The difficulties arise as separate agreements that Turkey and the U.N. struck last summer to maintain supplies coming from the warring countries and down skyrocketing food costs are up for renewal next month.

/ AP
Moreover, wheat, other grains, sunflower oil, and fertilizer are major exports from Russia, and officials there have voiced their displeasure about the delay in delivering these vital nutrients to crops.
According to the Joint Coordination Center in Istanbul, under the terms of the agreement, food shipments from three Ukrainian ports decreased from 3.7 million metric tonnes in December to 3 million in January.
There, inspection teams from Turkey, the United Nations, Russia, and Ukraine ensure that ships carry only agricultural goods and no weaponry.
The supply reduction is equivalent to Kenya and Somalia’s monthly food consumption.
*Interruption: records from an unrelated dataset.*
(* ===== verification/Subscriptions.v ===== *)
(** * Subscriptions to notifications

    The [Notifier] of [linera-core/src/notifier.rs]: the senders of the channels to the clients that
    wait for the notifications of a chain; and the [NotificationTracker] of
    [linera-core/src/tracker.rs], with which a client tells the notifications that are new.

    A channel is a number, given in the order of creation; [unbounded_channel] of Tokio is a list of
    what was sent, and sending fails once the receiver was dropped.  A sender that is stored for
    several chains is the same channel. *)

From S2P Require Import Prelude Numbers Types Crypto Committees Policy Bcs Inbox Outbox Errors.
From S2P Require Import Certificates Managers Registry System Batches KeyValueStore Runtime.
From S2P Require Import Execution ChainState Storage Worker.

Section notifier.
Context {N : Type}.

Record NotifierState := {
  inner : gmap ChainId (list nat);
  (* The channels: whether the receiver still exists, and what was sent to it. *)
  channels : list (bool * list N);
}.
Definition notifier_default : NotifierState := {| inner := ∅; channels := [] |}.

Definition subscribe (chain_ids : list ChainId) (self : NotifierState) : nat * NotifierState :=
  let tx := length (channels self) in
  (tx, {| inner := foldl (fun inner id => <[id := default [] (inner !! id) ++ [tx]]> inner)
                     (inner self) chain_ids;
          channels := channels self ++ [(true, [])] |}).

(** The receiver is dropped. *)
Definition close (rx : nat) (self : NotifierState) : NotifierState :=
  {| inner := inner self; channels := alter (fun channel => (false, channel.2)) rx (channels self) |}.

(** [UnboundedSender::send], and whether it failed. *)
Definition send (notification : N) (tx : nat) (chans : list (bool * list N))
    : bool * list (bool * list N) :=
  match chans !! tx with
  | Some (true, sent) => (false, <[tx := (true, sent ++ [notification])]> chans)
  | _ => (true, chans)
  end.

(** The loop over the senders: the indices of those that are dead, and the channels. *)
Fixpoint send_all (notification : N) (index : nat) (senders : list nat) (chans : list (bool * list N))
    : list nat * list (bool * list N) :=
  match senders with
  | [] => ([], chans)
  | sender :: senders =>
      let '(failed, chans) := send notification sender chans in
      let '(dead_senders, chans) := send_all notification (S index) senders chans in
      (if (failed : bool) then index :: dead_senders else dead_senders, chans)
  end.

Definition notify (chain_id : ChainId) (notification : N) (self : NotifierState) : NotifierState :=
  match inner self !! chain_id with
  | None => self
  | Some senders =>
      let '(dead_senders, chans) := send_all notification 0 senders (channels self) in
      let senders := foldl (fun senders index => delete index senders) senders (reverse dead_senders) in
      {| inner := if bool_decide (senders = []) then delete chain_id (inner self)
                  else <[chain_id := senders]> (inner self);
         channels := chans |}
  end.

Definition handle_notifications (chain_of : N -> ChainId) (notifications : list N)
    (self : NotifierState) : NotifierState :=
  foldl (fun self notification => notify (chain_of notification) notification self) self notifications.

(** ** Specification *)

(** Channels whose receiver exists. *)
Definition open (chans : list (bool * list N)) (tx : nat) : Prop :=
  exists sent, chans !! tx = Some (true, sent).
#[local] Instance open_dec chans tx : Decision (open chans tx).
Proof.
  refine (match chans !! tx as c return chans !! tx = c -> _ with
          | Some (true, sent) => fun Hc => left (ex_intro _ sent Hc)
          | _ => fun Hc => right _
          end eq_refl); intros [sent' Hs]; congruence.
Defined.
Definition subscribers (id : ChainId) (self : NotifierState) : list nat :=
  default [] (inner self !! id).

Lemma send_open notification tx chans failed chans' :
  send notification tx chans = (failed, chans') ->
  failed = negb (bool_decide (open chans tx)) /\ (forall tx', open chans' tx' <-> open chans tx').
Proof.
  unfold send. destruct (chans !! tx) as [[[] sent]|] eqn:Htx; intros [= <- <-].
  - rewrite bool_decide_true by (by exists sent). split; [done|]. intros tx'. unfold open.
    destruct (decide (tx' = tx)) as [->|Hne]; [|by rewrite list_lookup_insert_ne].
    rewrite list_lookup_insert_eq by (by eapply lookup_lt_Some). split; intros [s _]; by eexists.
  - rewrite bool_decide_false; [done|]. intros [s Hs]. congruence.
  - rewrite bool_decide_false; [done|]. intros [s Hs]. congruence.
Qed.

(** The senders that are left after those of the dead channels were removed. *)
Lemma send_all_senders notification senders : forall pre chans dead chans',
  send_all notification (length pre) senders chans = (dead, chans') ->
  foldl (fun senders index => delete index senders) (pre ++ senders) (reverse dead) =
  pre ++ filter (open chans) senders.
Proof.
  induction senders as [|tx senders IH]; intros pre chans dead chans'; cbn [send_all].
  { by intros [= <- <-]. }
  destruct (send notification tx chans) as [failed chans1] eqn:Hsend.
  destruct (send_open _ _ _ _ _ Hsend) as [-> Hopen].
  destruct (send_all _ _ _ _) as [dead1 chans2] eqn:Hall. intros [= <- <-].
  replace (S (length pre)) with (length (pre ++ [tx])) in Hall by (rewrite length_app; simpl; lia).
  apply IH in Hall. rewrite <- app_assoc in Hall. simpl in Hall.
  rewrite (list_filter_iff _ (open chans)), <- app_assoc in Hall by done.
  rewrite filter_cons. destruct (decide (open chans tx)) as [Ho|Ho].
  - by rewrite bool_decide_true.
  - rewrite bool_decide_false by done. cbn [negb]. rewrite reverse_cons, foldl_app, Hall. simpl.
    by apply delete_middle.
Qed.

(** How often a channel is among the senders. *)
Definition count (tx : nat) (senders : list nat) : nat := length (filter (eq tx) senders).
Definition receive (notification : N) (times : nat) (channel : bool * list N) : bool * list N :=
  (channel.1, if channel.1 then channel.2 ++ replicate times notification else channel.2).

Lemma send_all_channels notification senders : forall index chans dead chans' tx,
  send_all notification index senders chans = (dead, chans') ->
  chans' !! tx = receive notification (count tx senders) <$> chans !! tx.
Proof.
  induction senders as [|tx' senders IH]; intros index chans dead chans' tx; cbn [send_all].
  { intros [= <- <-]. destruct (chans !! tx) as [[[] sent]|]; [|done..]. unfold receive. simpl.
    by rewrite app_nil_r. }
  destruct (send notification tx' chans) as [failed chans1] eqn:Hsend.
  destruct (send_all _ _ _ _) as [dead1 chans2] eqn:Hall. intros [= <- <-].
  rewrite (IH _ _ _ _ tx Hall). unfold count. rewrite filter_cons. unfold send in Hsend.
  destruct (decide (tx = tx')) as [<-|Hne].
  - destruct (chans !! tx) as [[[] sent]|] eqn:Htx; injection Hsend as <- <-; rewrite ?Htx; try done.
    rewrite list_lookup_insert_eq by (by eapply lookup_lt_Some). unfold receive. simpl.
    by rewrite <- app_assoc.
  - destruct (chans !! tx') as [[[] sent]|] eqn:Htx; injection Hsend as <- <-; try done.
    by rewrite list_lookup_insert_ne.
Qed.

(** Who is notified.  A notification of a chain is sent to exactly the receivers that subscribed to
    this chain and still exist, as often as they subscribed; the channels of the other receivers are
    removed from the chain, and no other chain is affected. *)
Theorem notify_subscribers id notification self id' tx :
  subscribers id' (notify id notification self) =
    (if decide (id' = id) then filter (open (channels self)) (subscribers id self)
     else subscribers id' self) /\
  channels (notify id notification self) !! tx =
    receive notification (count tx (subscribers id self)) <$> channels self !! tx.
Proof.
  unfold notify, subscribers. destruct (inner self !! id) as [senders|] eqn:Hid.
  2: { split; [case_decide; subst; by rewrite ?Hid|].
       destruct (channels self !! tx) as [[[] sent]|]; [|done..].
       unfold receive. simpl. by rewrite app_nil_r. }
  destruct (send_all notification 0 senders (channels self)) as [dead chans] eqn:Hall. simpl. split.
  - pose proof (send_all_senders _ _ [] _ _ _ Hall) as Hs. cbn [app] in Hs. rewrite Hs.
    case_bool_decide as He; case_decide; subst.
    + by rewrite lookup_delete_eq, He.
    + by rewrite lookup_delete_ne.
    + by rewrite lookup_insert_eq.
    + by rewrite lookup_insert_ne.
  - by rewrite (send_all_channels _ _ _ _ _ _ tx Hall).
Qed.

End notifier.
Arguments NotifierState : clear implicits.

(** ** New notifications *)

Record NotificationTracker := {
  new_block : gmap ChainId BlockHeight;
  new_message : gmap (ChainId * Origin) BlockHeight;
  new_round : gmap ChainId (BlockHeight * RoundNumber);
}.
Definition tracker_default : NotificationTracker :=
  {| new_block := ∅; new_message := ∅; new_round := ∅ |}.

(** [<] on pairs. *)
Definition pair_ltb (p q : Z * Z) : bool := (p.1 <? q.1) || (p.1 =? q.1) && (p.2 <? q.2).

Definition is_new (self : NotificationTracker) (notification : Notification) : bool :=
  let chain_id := notification_chain_id notification in
  match notification_reason notification with
  | NewBlock height _ =>
      match new_block self !! chain_id with Some prev_height => prev_height <? height | None => true end
  | NewIncomingMessage origin height =>
      match new_message self !! (chain_id, origin) with
      | Some prev_height => prev_height <? height
      | None => true
      end
  | NewRound height round =>
      match new_round self !! chain_id with
      | Some prev => pair_ltb prev (height, round)
      | None => true
      end
  end.

Definition insert_new_block (chain_id : ChainId) (height : BlockHeight) (self : NotificationTracker)
    : bool * NotificationTracker :=
  let inserted := {| new_block := <[chain_id := height]> (new_block self);
                     new_message := new_message self; new_round := new_round self |} in
  match new_block self !! chain_id with
  | None => (true, inserted)
  | Some prev_height => if prev_height <? height then (true, inserted) else (false, self)
  end.

Definition insert_new_message (chain_id : ChainId) (origin : Origin) (height : BlockHeight)
    (self : NotificationTracker) : bool * NotificationTracker :=
  let key := (chain_id, origin) in
  let inserted := {| new_block := new_block self; new_message := <[key := height]> (new_message self);
                     new_round := new_round self |} in
  match new_message self !! key with
  | None => (true, inserted)
  | Some prev_height => if prev_height <? height then (true, inserted) else (false, self)
  end.

Definition insert_new_round (chain_id : ChainId) (height : BlockHeight) (round : RoundNumber)
    (self : NotificationTracker) : bool * NotificationTracker :=
  let inserted := {| new_block := new_block self; new_message := new_message self;
                     new_round := <[chain_id := (height, round)]> (new_round self) |} in
  match new_round self !! chain_id with
  | Some previous => if pair_ltb previous (height, round) then (true, inserted) else (false, self)
  | None => (true, inserted)
  end.

(** [NotificationTracker::insert]. *)
Definition tracker_insert (notification : Notification) (self : NotificationTracker)
    : bool * NotificationTracker :=
  let chain_id := notification_chain_id notification in
  match notification_reason notification with
  | NewBlock height _ => insert_new_block chain_id height self
  | NewIncomingMessage origin height => insert_new_message chain_id origin height self
  | NewRound height round => insert_new_round chain_id height round self
  end.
It comes after average daily inspections, which peaked at 10.6 in October, slowed to 5.7 last month and 6 this month.
This has contributed to a backlog of ships waiting to be inspected or join the Black Sea Grain Initiative in the waters of Turkey. According to the JCC, 152 ships are waiting in line, up 50% from January.
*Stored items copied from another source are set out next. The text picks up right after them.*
(* ===== verification/LocalNode.v ===== *)
(** * Local nodes

    The worker of a client ([linera-core/src/local_node.rs]): it executes the same handlers as that
    of a validator, on certificates and blobs that are downloaded from validators which may answer
    anything.

    Tasks that the code runs at the same time ([join_all]) are run one after the other; the lock of
    the node is taken for each handler, so an interleaving of two tasks is an interleaving of
    handlers.  Logging is left out. *)

From S2P Require Import Prelude Numbers Types Crypto Committees Policy Bcs Inbox Outbox Errors.
From S2P Require Import Certificates Managers Registry System Batches KeyValueStore Runtime.
From S2P Require Import Execution ChainState Storage Worker Quorum Updater Subscriptions.

(** ** Computations *)

(** Computations with a state that is kept with errors. *)
Definition task (S E A : Type) : Type := S -> result E A * S.

#[export] Instance task_ret {S E} : MRet (task S E) := fun A a s => (Ok a, s).
#[export] Instance task_bind {S E} : MBind (task S E) := fun A B k m s =>
  match m s with
  | (Ok a, s) => k a s
  | (Err e, s) => (Err e, s)
  | (Panic, s) => (Panic, s)
  end.

Section task.
Context {S E : Type}.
Ruslan Sakhautdinov, leader of the Ukrainian delegation to the JCC, noted that this month, the wait time for a vessel to be examined after applying was 28 days on average. It is an extra week over January.
Shipments are also impacted by variables, including bad weather making inspections difficult, shippers’ requests to participate in the program, port activity, and vessel capacity.
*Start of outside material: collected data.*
Lemma process_past_block cert eb blobs s u s' :
  hv_value (cert_value cert) = ConfirmedBlock eb -> block_chain_id (eb_block eb) = cc_chain_id s.1 ->
  process_certificate clock depth cert blobs s = (Ok u, s') ->
  block_height (eb_block eb) < cc_next_block_height s'.1.
Proof.
  intros Hv Hid (response & s1 & Hnode & Hmod)%task_bind_Ok. injection Hmod as <- <-.
  pose proof (keeps_node (local_certificate clock depth cert blobs) s) as Hsame.
  rewrite Hnode in Hsame. apply on_node_Ok in Hnode.
  assert (info_chain_id (response_info response) = block_chain_id (eb_block eb) /\
    block_height (eb_block eb) < info_next_block_height (response_info response)) as [Hi Hh].
  { unfold local_certificate in Hnode. apply task_bind_Ok in Hnode as ([r log] & s2 & Hw & Hrun).
    assert (r = response) as ->.
    { destruct log; [|done]. by apply task_bind_Ok in Hrun as (? & ? & _ & [= <- _]). }
    unfold on_worker in Hw. destruct (fully_handle_certificate_with_notifications _ _ _ _ _) as [res
      w] eqn:Hf.
    injection Hw as Hres _. apply map_err_Ok in Hres as ->.
    unfold fully_handle_certificate_with_notifications, handle_certificate in Hf. rewrite Hv in Hf.
    pose proof (confirmed_response cert eb blobs (node_state (cc_node_client s.1)) Hv) as Hwp.
    unfold wp, mbind, worker_bind, w_lift in *. simpl in Hf.
    destruct (process_confirmed_block _ _ _ _ _ _) as [[[r actions]| |] w1]; [|done..].
    destruct (handle_requests _ _ _ _ w1) as [[lg| |] w2]; [|done..]. by injection Hf as <- _. }
  destruct s1 as [c1 n1]. unfold same_client in Hsame. simpl in *. unfold update_from_info.
  assert (cc_chain_id c1 = cc_chain_id s.1) as Hc by (by rewrite Hsame).
  rewrite Hi, Hid, Hc, Z.eqb_refl. simpl.
  destruct (Z.ltb_spec (cc_next_block_height c1) (info_next_block_height (response_info response)));
    simpl; lia.
Qed.

Lemma keeps_run {E A} (m : task state E A) s r s' : keeps_client m -> m s = (r, s') -> same_client s s'.
Proof. intros Hm Hrun. specialize (Hm s). by rewrite Hrun in Hm. Qed.
Lemma same_fields s s' :
  same_client s s' ->
  cc_chain_id s'.1 = cc_chain_id s.1 /\ cc_pending_block s'.1 = cc_pending_block s.1 /\
  cc_next_block_height s'.1 = cc_next_block_height s.1.
Proof. unfold same_client. by intros ->. Qed.

Lemma certify_valid committee chain_id manager proposal s cert s' :
  committee_wf committee ->
  certify_block clock depth committee chain_id manager proposal s = (Ok cert, s') ->
  certificate_check cert committee = Ok (cert_value cert).
Proof.
  intros Hwf. destruct manager as [|single|multi]; cbn [certify_block]; [done|..].
  - intros (o & s1 & Hu & [Ho _]%t_lift_Ok)%task_bind_Ok. apply expect_Ok in Ho as ->.
    by apply update_certificate in Hu as (? & _).
  - do 3 (intros (? & ? & _ & Hrun)%task_bind_Ok; revert Hrun).
    intros (o & s1 & Hu & [Ho _]%t_lift_Ok)%task_bind_Ok. apply expect_Ok in Ho as ->.
    by apply update_certificate in Hu as (? & _).
Qed.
Corn plants are seen at sunset in a farm near Rafaela, Argentina, April 9, 2018. (Reuters)
If the inspections continue to move slowly, “I think it will become a problem,” said William Osnato, a senior research analyst at the farm data and analytics company Gro Intelligence.
“In a month or two, you’ll learn that a few million tonnes didn’t escape because the process is moving too slowly.”
“By creating the bottleneck, you’re opening up the flow,” he continued. “But as long as they’re getting some out, it’s not a total disaster.”
Samantha Power, the administrator of USAID, and Linda Thomas-Greenfield, the ambassador of the United States to the United Nations, have accused Russia of delay in food shipments to vulnerable countries.
Russian inspectors have been “systematically delaying the inspection of warships” for months, according to a statement posted on Facebook on Wednesday by Ukrainian Foreign Minister Dmytro Kuleba and Infrastructure Minister Oleksandr Kubrakov.
They said Moscow obstructed the deal’s implementation before “taking advantage of the possibility of uninterrupted commerce shipping from Russian Black Sea ports.”
After harvesting a significant wheat crop, Osnato suggested that Russia might be slowing inspections “to pick up more business.”

/ AP
Russian wheat shipments more than doubled to 3.8 million tonnes last month from January 2022, before the invasion, according to figures from financial data source Refinitiv.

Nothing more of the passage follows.